With today’s ability to access all the information that we could ever use, we have run into the predicament of not needing to know anything. At the click of a button, we can have any information that we need, so this has led some people to believe that the internet is making us stupid. It’s not a stretch to say that the ability to retain information is related to how intelligent people believe that we are. However, that doesn’t really show how intelligent we actually are. This brings up the question of “what is intelligence?”. Is intelligence just remembering things that we’ve learned, because if that is the case then the internet might be making us dumb?
For the most part, I disagree that the internet is making us dumb. I think that we definitely do not have to memorize the same things that we used too, but I don’t think that memorization of facts isn’t the only thing that influences intelligence. In addition to that, we have so much information that we could learn that if someone was interested in a subject they’d be able to learn more about that subject. This subject could be a very small thing that doesn’t really matter and won’t have any effect on their life, but they still know a lot about it. Does that not make them smart, if only in a small way?
I support Clay Shirky in banning laptops from his classroom. There are a lot of distractions on the internet and while somethings are constructive there are a lot of things that can just be considered useless. In addition to that people might not be paying attention because they think that they could always google it later.
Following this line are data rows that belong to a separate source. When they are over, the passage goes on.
(* ===== verification/Entities.v ===== *)
(** * The application entity ([server/src/entities/application.rs])

    [application.State] is the life-cycle enum with its string encoding,
    [application.Model] a row of the table, [application.ActiveModel] the partial
    row that inserts and updates are written with. *)

From stdpp Require Import base option strings gmap.
From S2P Require Import Prelude.

Module application.

(** Life-cycle of an application. *)
Inductive State := LAUNCHING | RUNNING | FAILED | FINISHED.

#[global] Instance State_eq_dec : EqDecision State.
Proof. solve_decision. Defined.

(** [ActiveEnum::to_value], with [rename_all = "UPPERCASE"]. *)
Definition to_value (s : State) : string :=
  match s with
  | LAUNCHING => "LAUNCHING"
  | RUNNING => "RUNNING"
  | FAILED => "FAILED"
  | FINISHED => "FINISHED"
  end.

(** [ActiveEnum::try_from_value]: an error for every other string. *)
Definition try_from_value (v : string) : result State unit :=
  if decide (v = "LAUNCHING") then Ok LAUNCHING
  else if decide (v = "RUNNING") then Ok RUNNING
  else if decide (v = "FAILED") then Ok FAILED
  else if decide (v = "FINISHED") then Ok FINISHED
  else Err tt.

(** The derived [Debug] rendering of the variant. *)
Definition State_debug (s : State) : string := to_value s.

(** A row.  [id] is an [i32]; [created_at] counts nanoseconds from the epoch. *)
Record Model := mkModel {
  id : Z;
  created_at : Z;
  username : string;
  name : option string;
  state : State;
  token : string;
  address : option string;
  application_id : option string
}.

#[global] Instance Model_eq_dec : EqDecision Model.
Proof. solve_decision. Defined.

(** [ActiveValue::Set] and [ActiveValue::NotSet]. *)
Inductive ActiveValue (A : Type) := AvSet (a : A) | NotSet.
Arguments AvSet {A} a.
Arguments NotSet {A}.

Record ActiveModel := mkActiveModel {
  am_id : ActiveValue Z;
  am_created_at : ActiveValue Z;
  am_username : ActiveValue string;
  am_name : ActiveValue (option string);
  am_state : ActiveValue State;
  am_token : ActiveValue string;
  am_address : ActiveValue (option string);
  am_application_id : ActiveValue (option string)
}.

(** [..Default::default()]: every column is left unset. *)
Definition am_default : ActiveModel :=
  mkActiveModel NotSet NotSet NotSet NotSet NotSet NotSet NotSet NotSet.

(** The value a column has after a write that may leave it unset. *)
Definition av_or {A} (v : ActiveValue A) (old : A) : A :=
  match v with AvSet a => a | NotSet => old end.

(** The row an active model turns [m] into. *)
Definition am_apply (am : ActiveModel) (m : Model) : Model :=
  {| id := av_or (am_id am) (id m);
     created_at := av_or (am_created_at am) (created_at m);
     username := av_or (am_username am) (username m);
     name := av_or (am_name am) (name m);
     state := av_or (am_state am) (state m);
     token := av_or (am_token am) (token m);
     address := av_or (am_address am) (address m);
     application_id := av_or (am_application_id am) (application_id m) |}.

(** The values [try_from_value] accepts are exactly the ones [to_value] writes. *)
Lemma try_from_value_Ok v s : try_from_value v = Ok s <-> v = to_value s.
Proof.
  unfold try_from_value. split.
  - repeat case_decide; try done; by intros [= <-].
  - intros ->. by destruct s.
Qed.

Lemma try_from_to_value s : try_from_value (to_value s) = Ok s.
Proof. by apply try_from_value_Ok. Qed.

End application.

Export application (State(..), ActiveValue(..)).
(* ===== verification/Error.v ===== *)
(** * Errors ([server/src/error.rs])

    Library errors appear by the text of their [Display] implementation, [io::Error]
    together with its kind.  [Error.to_string] is the [Display] that the [error]
    attributes of the source derive. *)

From stdpp Require Import base option list strings.
From S2P Require Import Prelude Entities Database.

Inductive IoErrorKind := NotFound | InvalidInput | PermissionDenied | OtherKind.

#[export] Instance IoErrorKind_eq_dec : EqDecision IoErrorKind.
Proof. solve_decision. Defined.

Inductive IoError := mkIoError (kind : IoErrorKind) (msg : string).

#[export] Instance IoError_eq_dec : EqDecision IoError.
Proof. solve_decision. Defined.

Inductive HyperError := HyperErrorMsg (msg : string).

#[export] Instance HyperError_eq_dec : EqDecision HyperError.
Proof. solve_decision. Defined.

Inductive Error :=
| Authorization (msg : string)
| MissingAuthorizationHeader
| InvalidAuthorizationHeader (msg : string)
| InvalidAuthorizationScheme
| InvalidAuthorizationToken
| ApplicationNotFound
| MissingApplicationAddress
| InvalidApplicationState (s : application.State)
| DatabaseError (e : DbErr)
| UpstreamConnect (e : IoError)
| UpstreamHandshake (e : HyperError)
| InvalidUpstreamUri (e : string)
| UpstreamRequest (e : HyperError)
| Internal (msg : string).

#[export] Instance Error_eq_dec : EqDecision Error.
Proof. solve_decision. Defined.

Definition DbErr_display (e : DbErr) : string := let 'DbErrMsg m := e in m.
Definition IoError_display (e : IoError) : string := let 'mkIoError _ m := e in m.
Definition HyperError_display (e : HyperError) : string := let 'HyperErrorMsg m := e in m.

Definition to_string (e : Error) : string :=
  match e with
  | Authorization m => "authorization error: " +:+ m
  | MissingAuthorizationHeader => "missing authorization header"
  | InvalidAuthorizationHeader m => "invalid authorization header: " +:+ m
  | InvalidAuthorizationScheme => "unsupported authorization scheme"
  | InvalidAuthorizationToken => "invalid authorization token"
  | ApplicationNotFound => "application not found for provided token"
  | MissingApplicationAddress => "application has no upstream address"
  | InvalidApplicationState s => "application is not ready for proxying: " +:+ application.State_debug s
  | DatabaseError e => "database error: " +:+ DbErr_display e
  | UpstreamConnect e => "failed to connect to upstream: " +:+ IoError_display e
  | UpstreamHandshake e => "failed to establish upstream HTTP/2 session: " +:+ HyperError_display e
  | InvalidUpstreamUri e => "invalid upstream URI: " +:+ e
  | UpstreamRequest e => "upstream request failed: " +:+ HyperError_display e
  | Internal m => "internal error: " +:+ m
  end.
Whether or not the internet is making us stupid or not, it’s staying. There’s really no point in arguing that the internet is making us stupid because people will only ever have more access to the internet. The future is going to be filled with this kind of information technology, more powerful and bigger. Perhaps people in the future will think, “We used to be smarter when we had the internet, we didn’t rely on computers embedded in our brain to know things. We’d type out entire sentences in search engines, and search through the first page of Google.” In my eyes, this is just a “back in my day” argument with a little more substance than just blind nostalgia.